Pläne für den Ortskern von Korschenbroich „Ich bin gegen eine Einbahnstraße an der Steinstraße“

Korschenbroich · Es ist ein ambitioniertes Projekt: Nach den Kanalbaumaßnahmen sollen Straßen im Ortskern verkehrsberuhigt werden. Gegen die Vorschläge der Stadt gab es zum Teil Widerstand von Anwohnern und Geschäftsleuten. Gegen einen Teil der neuen Ideen vom Verein „Korschenbroich – Unsere Heimat“ aber auch.

 Eine Einbahnstraßenregelung an der Steinstraße lehnt Hans-Willy Eßer, Vorsitzender des Cityrings Korschenbroich, nun ebenso ab wie die Pläne dafür an der unteren Sebastianusstraße.

Eine Einbahnstraßenregelung an der Steinstraße lehnt Hans-Willy Eßer, Vorsitzender des Cityrings Korschenbroich, nun ebenso ab wie die Pläne dafür an der unteren Sebastianusstraße.

Foto: bauch, jana (jaba)

Der Verein „Korschenbroich – Unsere Heimat“ hat einen Bürgerantrag an Bürgermeister Marc Venten gerichtet und unter anderem Vorschläge gemacht, wie der Durchgangsverkehr im Ortskern durch Einbahnstraßen reduziert werden könnte. Doch es gibt Widerstand: Vor allem gegen die Idee, die Steinstraße von der Regentenstraße kommend bis zum Pfarrer-Müller-Platz zur Einbahnstraße zu machen.

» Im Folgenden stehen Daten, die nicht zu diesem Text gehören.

(** * DataComparator: the reconciliation engine, embedded and verified

    A shallow embedding of [comparison_engine.py] and
    [fingerprinting_sampler.py] (with the call site of the fingerprinting
    phase in [data_comparator.py]).  Spark DataFrames are finite tables:
    a schema and a list of rows; Spark's lazily evaluated plans are
    replaced by the tables they denote.  Python integers are [Z] or [nat],
    Python floats that only carry ratios are exact rationals [Q]. *)

From Stdlib Require Import List String Ascii ZArith QArith Lia Bool Arith.
From Stdlib Require Import Permutation Sorted DecimalString PrimFloat.
Import ListNotations.

Open Scope string_scope.
Open Scope nat_scope.

(** ** Tables *)

Module Spark.

(** The declared type of a column ([pyspark.sql.types]). *)
Inductive DataType :=
| IntegerType | LongType | FloatType | DoubleType
| StringType | BooleanType | TimestampType.

Record StructField := mkField { name : string; dataType : DataType }.

(** A cell: SQL null, the floating-point not-a-number, an integral value,
    or any other value, carried by the string Spark's cast to string gives
    it. *)
Inductive Cell :=
| CNull
| CNaN
| CLong (z : Z)
| CVal (s : string).

Definition Row := list Cell.

Record DataFrame := mkDF { schema : list StructField; rows : list Row }.

(** [df.columns] *)
Definition columns (df : DataFrame) : list string := map name (schema df).

(** [df.count()] *)
Definition count (df : DataFrame) : nat := List.length (rows df).

(** Python's [c in names] on a list of strings. *)
Definition str_in (c : string) (names : list string) : bool :=
  existsb (String.eqb c) names.

Fixpoint index_of (c : string) (names : list string) : option nat :=
  match names with
  | [] => None
  | n :: rest =>
      if String.eqb c n then Some O
      else option_map S (index_of c rest)
  end.

(** The value of column [c] in row [r] of a frame with column names
    [names]; a row shorter than its schema reads as null. *)
Definition cell_at (names : list string) (r : Row) (c : string) : Cell :=
  match index_of c names with
  | Some i => nth i r CNull
  | None => CNull
  end.

(** [col(c).cast(StringType())]: null stays null. *)
Definition cast_string (v : Cell) : option string :=
  match v with
  | CNull => None
  | CNaN => Some "NaN"
  | CLong z => Some (NilZero.string_of_int (Z.to_int z))
  | CVal s => Some s
  end.

Fixpoint drop_nulls (l : list (option string)) : list string :=
  match l with
  | [] => []
  | None :: rest => drop_nulls rest
  | Some s :: rest => s :: drop_nulls rest
  end.

(** [concat_ws(sep, ...)]: nulls are skipped, the result is never null. *)
Definition concat_ws (sep : string) (l : list (option string)) : string :=
  String.concat sep (drop_nulls l).

(** Python exceptions and Spark errors that the modelled code can meet. *)
Inductive Exception :=
| ZeroDivisionError
| ValueError (msg : string)
| TypeError
| AnalysisException (msg : string)
| IllegalArgumentException (msg : string).

Inductive PyResult (A : Type) :=
| Ok (a : A)
| Raise (e : Exception).
Arguments Ok {A} a.
Arguments Raise {A} e.

Section Joins.
Context {K A B : Type} (eqk : K -> K -> bool).

(** [l.join(r, key, "inner")]: one output row per pair of rows with equal
    keys. *)
Definition inner_join (l : list (K * A)) (r : list (K * B))
  : list (K * A * B) :=
  flat_map
    (fun a => map (fun b => (fst a, snd a, snd b))
                  (filter (fun b => eqk (fst a) (fst b)) r))
    l.

(** [l.join(r, key, "left_anti")]: the rows of [l] with no partner. *)
Definition left_anti_join (l : list (K * A)) (r : list (K * B))
  : list (K * A) :=
  filter (fun a => negb (existsb (fun b => eqk (fst a) (fst b)) r)) l.
End Joins.

End Spark.

Import Spark.
(** An argument left out ([None]) takes the default of the signature. *)
Definition getMarketDiscovery (maxStocks minPrice maxPrice : option Js.number)
  : HttpRequest :=
  let maxStocks := match maxStocks with Some v => v | None => Js.of_Z 50 end in
  let minPrice := match minPrice with Some v => v | None => Js.of_Z 0 end in
  let maxPrice := match maxPrice with Some v => v | None => Js.of_Z 200 end in
  {| method := GET;
     url := apiUrl ++ "/market-discovery";
     params := [ ("max_stocks", Js.toString maxStocks);
                 ("min_price", Js.toString minPrice);
                 ("max_price", Js.toString maxPrice) ] |}.

End TradingService.

(** *** The query string

    [HttpClient] appends the parameters to the URL in the order of the
    object literal, as [key=value] joined by [&].  Keys and values go through
    its standard codec: [encodeURIComponent], after which the escapes of
    [@ : $ , ; = ? /] are turned back into the characters. *)

(** The characters [encodeURIComponent] leaves alone: letters, digits and
    [- _ . ! ~ * ' ( )]. *)
Definition is_unreserved (c : ascii) : bool :=
  let n := nat_of_ascii c in
  orb (andb (Nat.leb 48 n) (Nat.leb n 57))
    (orb (andb (Nat.leb 65 n) (Nat.leb n 90))
       (orb (andb (Nat.leb 97 n) (Nat.leb n 122))
          (existsb (Nat.eqb n) [45; 95; 46; 33; 126; 42; 39; 40; 41]%nat))).

(** The characters whose escape the codec undoes: [@ : $ , ; = ? /]. *)
Definition is_restored (c : ascii) : bool :=
  existsb (Nat.eqb (nat_of_ascii c)) [64; 58; 36; 44; 59; 61; 63; 47]%nat.

Definition hex_digit (n : nat) : ascii :=
  match get n "0123456789ABCDEF" with
  | Some c => c
  | None => "0"%char
  end.

(** The escape [%XX] of one byte. *)
Definition percent (byte : nat) : string :=
  String "%"
    (String (hex_digit (Nat.div byte 16))
       (String (hex_digit (Nat.modulo byte 16)) "")).

(** The escape of a code unit below 256: of its one UTF-8 byte below 128,
    of its two UTF-8 bytes from 128 on. *)
Definition escape (c : ascii) : string :=
  let n := nat_of_ascii c in
  if Nat.ltb n 128 then percent n
  else percent (192 + Nat.div n 64) ++ percent (128 + Nat.modulo n 64).

Fixpoint standardEncoding (v : string) : string :=
  match v with
  | EmptyString => ""
  | String c v' =>
      (if orb (is_unreserved c) (is_restored c) then String c ""
       else escape c) ++ standardEncoding v'
  end.

Definition queryString (ps : list (string * string)) : string :=
  String.concat "&"
    (map
       (fun kv => standardEncoding (fst kv) ++ "=" ++ standardEncoding (snd kv))
       ps).

(** ** dashboard.component.ts *)

(** A call [this.tradingService.getMarketDiscovery(a, b, c).subscribe(...)]
    made by the component. *)
Record ServiceCall : Type := {
  call_maxStocks : Js.number;
  call_minPrice : Js.number;
  call_maxPrice : Js.number
}.

Definition request_of (c : ServiceCall) : HttpRequest :=
  TradingService.getMarketDiscovery
    (Some (call_maxStocks c)) (Some (call_minPrice c)) (Some (call_maxPrice c)).

Module DashboardComponent.

Record t : Type := mk {
  opportunities : list MarketOpportunity.t;
  summary : option MarketSummary.t;
  loading : bool;
  error : option string;
  maxStocks : Js.number;
  minPrice : Js.number;
  maxPrice : Js.number
}.

(** The field initialisers of the class. *)
Definition init : t :=
  {| opportunities := [];
     summary := None;
     loading := false;
     error := None;
     maxStocks := Js.of_Z 50;
     minPrice := Js.of_Z 0;
     maxPrice := Js.of_Z 200 |}.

„Ich bin gegen eine Einbahnstraße an der Steinstraße“, sagt Gaby Meißner, zweite Vorsitzende des Cityrings und Inhaberin des Feinkosthimmels, gegenüber unserer Redaktion. „Wir hatten schon mal eine Einbahnstraßenregelung hier und das ist voll in die Hose gegangen. Es gab bei den Händlern Umsatzeinbußen ohne Ende.“

Entschieden wehrt sich Meißner – ebenso wie Buchhändler Ansgar Barbers – gegen den Eindruck, dass sie eine einseitige Verkehrsführung an der Steinstraße befürworten würden. Dieser war offenbar entstanden, nachdem Hans-Willy Eßer, Inhaber des gleichnamigen Sportgeschäfts und Vorsitzender des Cityrings, unserer Redaktion gesagt hatte, dass er bis auf eine Ausnahme grundsätzlich die Vorschläge des Vereins begrüße. Eßer hatte zunächst nur die Pläne für eine Einbahnstraßenregelung an der unteren Sebastianusstraße kritisiert.

Diese Aussage konkretisiert er nach einer Vorstandssitzung des Cityrings Korschenbroich am Montagabend. „Die Einzelhandelsgemeinschaft fordert, den Verkehr in den Ort in beiden Richtungen beizubehalten“, sagt er nun gegenüber unserer Redaktion und ergänzt: „Alle, die Geschäfte im Ort haben, sind nicht mit einer Einbahnstraßenregelung an der Steinstraße und an der Sebastianusstraße einverstanden.“ Eine Einschränkung des Individualverkehrs werde zu Umsatzeinbrüchen führen, so Eßer. Bereits jetzt schon sei „durch das ‚Baustellenchaos‘ und der damit einhergehenden schlechten Erreichbarkeit der Geschäfte ein deutlicher Umsatzrückgang zu verzeichnen“, kritisiert er weiter. Aus der Mühlenstraße eine Einbahnstraße zu machen, befürworte der Cityring aufgrund der engen Straße.